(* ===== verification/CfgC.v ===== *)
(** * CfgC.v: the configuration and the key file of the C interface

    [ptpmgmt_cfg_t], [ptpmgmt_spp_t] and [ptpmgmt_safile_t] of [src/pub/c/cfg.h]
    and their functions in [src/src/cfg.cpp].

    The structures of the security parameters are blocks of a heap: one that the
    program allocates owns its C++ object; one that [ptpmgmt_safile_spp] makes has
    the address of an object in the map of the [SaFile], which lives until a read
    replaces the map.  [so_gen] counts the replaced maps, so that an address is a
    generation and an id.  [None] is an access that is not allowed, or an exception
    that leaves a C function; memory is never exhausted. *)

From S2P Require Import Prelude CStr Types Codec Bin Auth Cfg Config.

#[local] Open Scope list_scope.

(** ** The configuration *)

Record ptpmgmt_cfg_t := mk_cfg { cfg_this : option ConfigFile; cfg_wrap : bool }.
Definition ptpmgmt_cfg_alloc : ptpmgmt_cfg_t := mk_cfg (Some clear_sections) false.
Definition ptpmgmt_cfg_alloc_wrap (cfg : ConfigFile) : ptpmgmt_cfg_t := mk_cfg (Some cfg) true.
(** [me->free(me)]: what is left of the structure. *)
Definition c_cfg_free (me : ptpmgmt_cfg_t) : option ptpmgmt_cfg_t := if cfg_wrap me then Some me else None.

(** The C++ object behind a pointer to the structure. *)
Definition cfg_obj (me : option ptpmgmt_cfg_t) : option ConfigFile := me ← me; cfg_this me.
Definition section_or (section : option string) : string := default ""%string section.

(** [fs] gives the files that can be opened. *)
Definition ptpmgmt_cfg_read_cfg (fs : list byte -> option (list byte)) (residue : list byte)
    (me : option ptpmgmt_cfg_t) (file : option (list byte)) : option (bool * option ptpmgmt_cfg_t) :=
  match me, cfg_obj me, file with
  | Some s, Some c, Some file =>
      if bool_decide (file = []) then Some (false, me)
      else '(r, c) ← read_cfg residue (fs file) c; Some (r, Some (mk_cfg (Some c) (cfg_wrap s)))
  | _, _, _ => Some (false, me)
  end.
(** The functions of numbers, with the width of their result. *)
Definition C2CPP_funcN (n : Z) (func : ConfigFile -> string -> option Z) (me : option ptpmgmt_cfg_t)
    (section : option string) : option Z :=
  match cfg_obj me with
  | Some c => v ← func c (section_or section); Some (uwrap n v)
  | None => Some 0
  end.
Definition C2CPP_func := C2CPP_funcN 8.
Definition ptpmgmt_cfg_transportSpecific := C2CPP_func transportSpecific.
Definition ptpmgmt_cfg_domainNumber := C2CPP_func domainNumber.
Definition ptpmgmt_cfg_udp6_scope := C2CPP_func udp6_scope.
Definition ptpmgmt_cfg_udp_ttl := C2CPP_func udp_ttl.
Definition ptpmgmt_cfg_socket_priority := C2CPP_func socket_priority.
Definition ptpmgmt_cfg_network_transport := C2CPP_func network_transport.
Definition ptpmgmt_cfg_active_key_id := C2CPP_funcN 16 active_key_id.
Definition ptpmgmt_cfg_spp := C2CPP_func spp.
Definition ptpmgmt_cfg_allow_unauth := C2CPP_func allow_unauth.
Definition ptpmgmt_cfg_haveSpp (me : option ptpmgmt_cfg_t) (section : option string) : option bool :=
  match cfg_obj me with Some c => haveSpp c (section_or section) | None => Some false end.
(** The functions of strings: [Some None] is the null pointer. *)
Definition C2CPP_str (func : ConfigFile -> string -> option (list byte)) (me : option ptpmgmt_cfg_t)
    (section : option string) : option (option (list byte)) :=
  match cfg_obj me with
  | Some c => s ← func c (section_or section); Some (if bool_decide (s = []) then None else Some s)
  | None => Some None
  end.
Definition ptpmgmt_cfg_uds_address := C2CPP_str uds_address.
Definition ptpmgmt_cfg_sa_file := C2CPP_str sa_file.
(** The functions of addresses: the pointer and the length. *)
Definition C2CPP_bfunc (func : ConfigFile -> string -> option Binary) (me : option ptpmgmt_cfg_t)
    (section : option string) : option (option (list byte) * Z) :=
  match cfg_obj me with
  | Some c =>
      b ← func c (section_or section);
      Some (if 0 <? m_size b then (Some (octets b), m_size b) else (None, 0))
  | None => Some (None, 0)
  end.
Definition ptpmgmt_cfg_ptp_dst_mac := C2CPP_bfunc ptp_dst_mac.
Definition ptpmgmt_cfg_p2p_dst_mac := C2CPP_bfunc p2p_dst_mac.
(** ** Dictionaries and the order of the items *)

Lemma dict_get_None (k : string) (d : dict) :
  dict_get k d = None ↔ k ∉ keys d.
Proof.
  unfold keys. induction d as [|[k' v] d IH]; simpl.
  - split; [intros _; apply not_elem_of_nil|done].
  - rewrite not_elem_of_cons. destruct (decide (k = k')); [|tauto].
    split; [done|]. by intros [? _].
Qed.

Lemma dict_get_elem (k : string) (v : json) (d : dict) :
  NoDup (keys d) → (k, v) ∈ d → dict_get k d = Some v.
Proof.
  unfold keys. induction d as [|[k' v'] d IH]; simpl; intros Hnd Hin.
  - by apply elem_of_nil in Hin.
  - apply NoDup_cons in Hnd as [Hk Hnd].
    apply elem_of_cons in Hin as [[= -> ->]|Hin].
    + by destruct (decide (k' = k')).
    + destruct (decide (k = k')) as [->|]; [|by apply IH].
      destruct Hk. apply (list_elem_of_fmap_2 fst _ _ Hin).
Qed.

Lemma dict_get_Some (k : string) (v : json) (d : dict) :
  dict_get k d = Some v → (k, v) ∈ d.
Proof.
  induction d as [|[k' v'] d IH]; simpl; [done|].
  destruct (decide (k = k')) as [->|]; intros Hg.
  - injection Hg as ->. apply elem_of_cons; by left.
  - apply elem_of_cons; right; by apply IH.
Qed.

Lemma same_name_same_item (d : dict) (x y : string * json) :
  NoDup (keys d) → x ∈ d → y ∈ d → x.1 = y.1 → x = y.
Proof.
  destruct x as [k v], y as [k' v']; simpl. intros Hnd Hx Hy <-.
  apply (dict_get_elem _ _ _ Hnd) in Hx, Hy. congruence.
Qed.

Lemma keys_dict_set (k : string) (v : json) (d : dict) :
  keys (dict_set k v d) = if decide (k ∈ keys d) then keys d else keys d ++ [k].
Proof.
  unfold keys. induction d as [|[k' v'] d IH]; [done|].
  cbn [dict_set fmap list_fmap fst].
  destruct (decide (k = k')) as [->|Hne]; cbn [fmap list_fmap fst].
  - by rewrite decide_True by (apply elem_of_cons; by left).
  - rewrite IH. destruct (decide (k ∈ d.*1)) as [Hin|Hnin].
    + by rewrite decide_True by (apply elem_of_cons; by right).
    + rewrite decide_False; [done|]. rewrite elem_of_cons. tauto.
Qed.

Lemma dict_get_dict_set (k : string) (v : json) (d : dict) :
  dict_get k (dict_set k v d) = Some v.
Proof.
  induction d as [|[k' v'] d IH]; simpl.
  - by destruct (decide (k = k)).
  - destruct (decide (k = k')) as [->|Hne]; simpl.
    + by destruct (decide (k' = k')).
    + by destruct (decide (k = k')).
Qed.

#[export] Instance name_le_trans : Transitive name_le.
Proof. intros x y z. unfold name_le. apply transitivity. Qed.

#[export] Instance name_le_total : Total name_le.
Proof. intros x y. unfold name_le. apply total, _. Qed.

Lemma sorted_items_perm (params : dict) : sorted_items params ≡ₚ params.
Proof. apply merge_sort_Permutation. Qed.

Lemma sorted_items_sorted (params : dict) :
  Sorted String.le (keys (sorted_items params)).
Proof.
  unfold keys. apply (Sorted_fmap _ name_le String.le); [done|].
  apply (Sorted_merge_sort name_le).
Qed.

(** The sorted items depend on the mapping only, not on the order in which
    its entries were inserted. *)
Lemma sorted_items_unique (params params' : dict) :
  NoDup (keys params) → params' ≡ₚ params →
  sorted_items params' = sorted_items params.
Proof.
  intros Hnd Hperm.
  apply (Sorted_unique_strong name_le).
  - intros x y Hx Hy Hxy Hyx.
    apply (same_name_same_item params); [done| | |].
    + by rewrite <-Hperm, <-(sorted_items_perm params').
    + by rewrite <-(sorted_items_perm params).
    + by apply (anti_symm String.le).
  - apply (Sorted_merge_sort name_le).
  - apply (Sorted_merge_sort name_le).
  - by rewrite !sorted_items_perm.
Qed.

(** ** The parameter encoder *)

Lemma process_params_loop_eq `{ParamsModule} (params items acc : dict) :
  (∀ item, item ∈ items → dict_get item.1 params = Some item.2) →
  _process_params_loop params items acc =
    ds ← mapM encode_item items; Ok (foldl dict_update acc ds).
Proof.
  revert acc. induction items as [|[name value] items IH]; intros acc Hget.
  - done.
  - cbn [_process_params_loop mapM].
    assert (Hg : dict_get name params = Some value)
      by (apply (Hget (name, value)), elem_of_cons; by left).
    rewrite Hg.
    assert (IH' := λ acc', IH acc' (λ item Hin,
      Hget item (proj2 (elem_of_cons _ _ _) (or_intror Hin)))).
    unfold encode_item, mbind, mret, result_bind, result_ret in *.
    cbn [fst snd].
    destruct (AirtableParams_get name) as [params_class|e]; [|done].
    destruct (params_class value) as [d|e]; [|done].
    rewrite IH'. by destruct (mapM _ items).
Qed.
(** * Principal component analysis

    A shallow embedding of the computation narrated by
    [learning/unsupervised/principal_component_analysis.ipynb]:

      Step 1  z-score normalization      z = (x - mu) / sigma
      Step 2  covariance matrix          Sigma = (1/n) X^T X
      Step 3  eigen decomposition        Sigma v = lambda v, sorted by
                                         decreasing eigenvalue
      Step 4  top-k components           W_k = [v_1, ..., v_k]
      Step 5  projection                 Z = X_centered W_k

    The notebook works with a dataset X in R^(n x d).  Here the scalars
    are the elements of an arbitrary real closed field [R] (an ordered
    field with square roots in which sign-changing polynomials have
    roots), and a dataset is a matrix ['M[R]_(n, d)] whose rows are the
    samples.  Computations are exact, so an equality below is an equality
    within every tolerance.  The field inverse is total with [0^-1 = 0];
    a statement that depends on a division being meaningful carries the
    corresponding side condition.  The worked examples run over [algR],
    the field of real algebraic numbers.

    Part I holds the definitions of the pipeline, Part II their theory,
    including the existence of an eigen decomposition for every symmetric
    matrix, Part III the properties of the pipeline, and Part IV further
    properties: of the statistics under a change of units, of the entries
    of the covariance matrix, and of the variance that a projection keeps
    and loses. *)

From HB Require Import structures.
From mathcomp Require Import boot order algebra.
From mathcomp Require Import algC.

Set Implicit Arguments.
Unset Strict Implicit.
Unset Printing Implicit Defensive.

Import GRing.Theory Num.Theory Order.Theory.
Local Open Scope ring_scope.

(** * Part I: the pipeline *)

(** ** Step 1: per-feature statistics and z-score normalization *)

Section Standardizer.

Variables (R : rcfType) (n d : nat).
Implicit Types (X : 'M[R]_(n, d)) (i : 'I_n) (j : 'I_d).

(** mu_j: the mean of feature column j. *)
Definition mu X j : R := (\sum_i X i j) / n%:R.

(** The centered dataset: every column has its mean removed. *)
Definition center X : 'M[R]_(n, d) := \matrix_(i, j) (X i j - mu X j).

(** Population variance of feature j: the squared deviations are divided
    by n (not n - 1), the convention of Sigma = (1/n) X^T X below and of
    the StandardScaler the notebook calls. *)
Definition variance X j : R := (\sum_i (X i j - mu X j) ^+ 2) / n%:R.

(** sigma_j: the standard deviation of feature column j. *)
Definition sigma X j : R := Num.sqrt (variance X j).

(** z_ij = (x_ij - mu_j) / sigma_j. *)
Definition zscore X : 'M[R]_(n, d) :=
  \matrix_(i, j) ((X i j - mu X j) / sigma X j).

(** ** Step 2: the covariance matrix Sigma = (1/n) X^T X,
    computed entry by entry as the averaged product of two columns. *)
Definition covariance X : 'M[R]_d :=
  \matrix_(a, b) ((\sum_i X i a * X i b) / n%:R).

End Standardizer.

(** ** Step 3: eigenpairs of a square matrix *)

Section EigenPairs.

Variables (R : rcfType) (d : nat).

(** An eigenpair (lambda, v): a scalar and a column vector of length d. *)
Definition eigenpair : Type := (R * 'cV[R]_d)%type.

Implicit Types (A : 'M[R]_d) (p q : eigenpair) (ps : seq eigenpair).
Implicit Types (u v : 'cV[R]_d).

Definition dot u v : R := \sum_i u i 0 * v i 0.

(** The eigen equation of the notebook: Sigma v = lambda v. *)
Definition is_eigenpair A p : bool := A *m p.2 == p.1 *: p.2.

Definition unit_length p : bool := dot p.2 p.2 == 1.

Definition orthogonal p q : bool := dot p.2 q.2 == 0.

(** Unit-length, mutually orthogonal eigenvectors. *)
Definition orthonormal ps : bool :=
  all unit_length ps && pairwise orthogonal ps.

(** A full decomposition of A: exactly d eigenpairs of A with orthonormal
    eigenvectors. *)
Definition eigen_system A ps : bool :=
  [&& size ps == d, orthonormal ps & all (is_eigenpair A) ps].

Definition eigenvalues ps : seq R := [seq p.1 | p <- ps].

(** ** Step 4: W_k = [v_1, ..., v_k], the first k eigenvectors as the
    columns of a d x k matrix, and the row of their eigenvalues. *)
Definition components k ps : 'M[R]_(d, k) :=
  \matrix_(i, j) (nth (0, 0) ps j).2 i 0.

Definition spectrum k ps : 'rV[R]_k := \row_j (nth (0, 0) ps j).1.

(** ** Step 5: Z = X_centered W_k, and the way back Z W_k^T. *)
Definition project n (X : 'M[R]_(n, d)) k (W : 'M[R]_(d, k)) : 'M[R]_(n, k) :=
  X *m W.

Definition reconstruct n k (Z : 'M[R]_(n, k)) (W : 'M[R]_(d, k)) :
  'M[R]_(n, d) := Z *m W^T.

■ ■ ■ ■ ■ ■ ■

## [Try it]
Repeat exactly, please, each line from the beginning of the data through the line with "generation and an" in it, and only those lines.

## [Answer section]
(* ===== verification/CfgC.v ===== *)
(** * CfgC.v: the configuration and the key file of the C interface

    [ptpmgmt_cfg_t], [ptpmgmt_spp_t] and [ptpmgmt_safile_t] of [src/pub/c/cfg.h]
    and their functions in [src/src/cfg.cpp].

    The structures of the security parameters are blocks of a heap: one that the
    program allocates owns its C++ object; one that [ptpmgmt_safile_spp] makes has
    the address of an object in the map of the [SaFile], which lives until a read
    replaces the map.  [so_gen] counts the replaced maps, so that an address is a
    generation and an id.  [None] is an access that is not allowed, or an exception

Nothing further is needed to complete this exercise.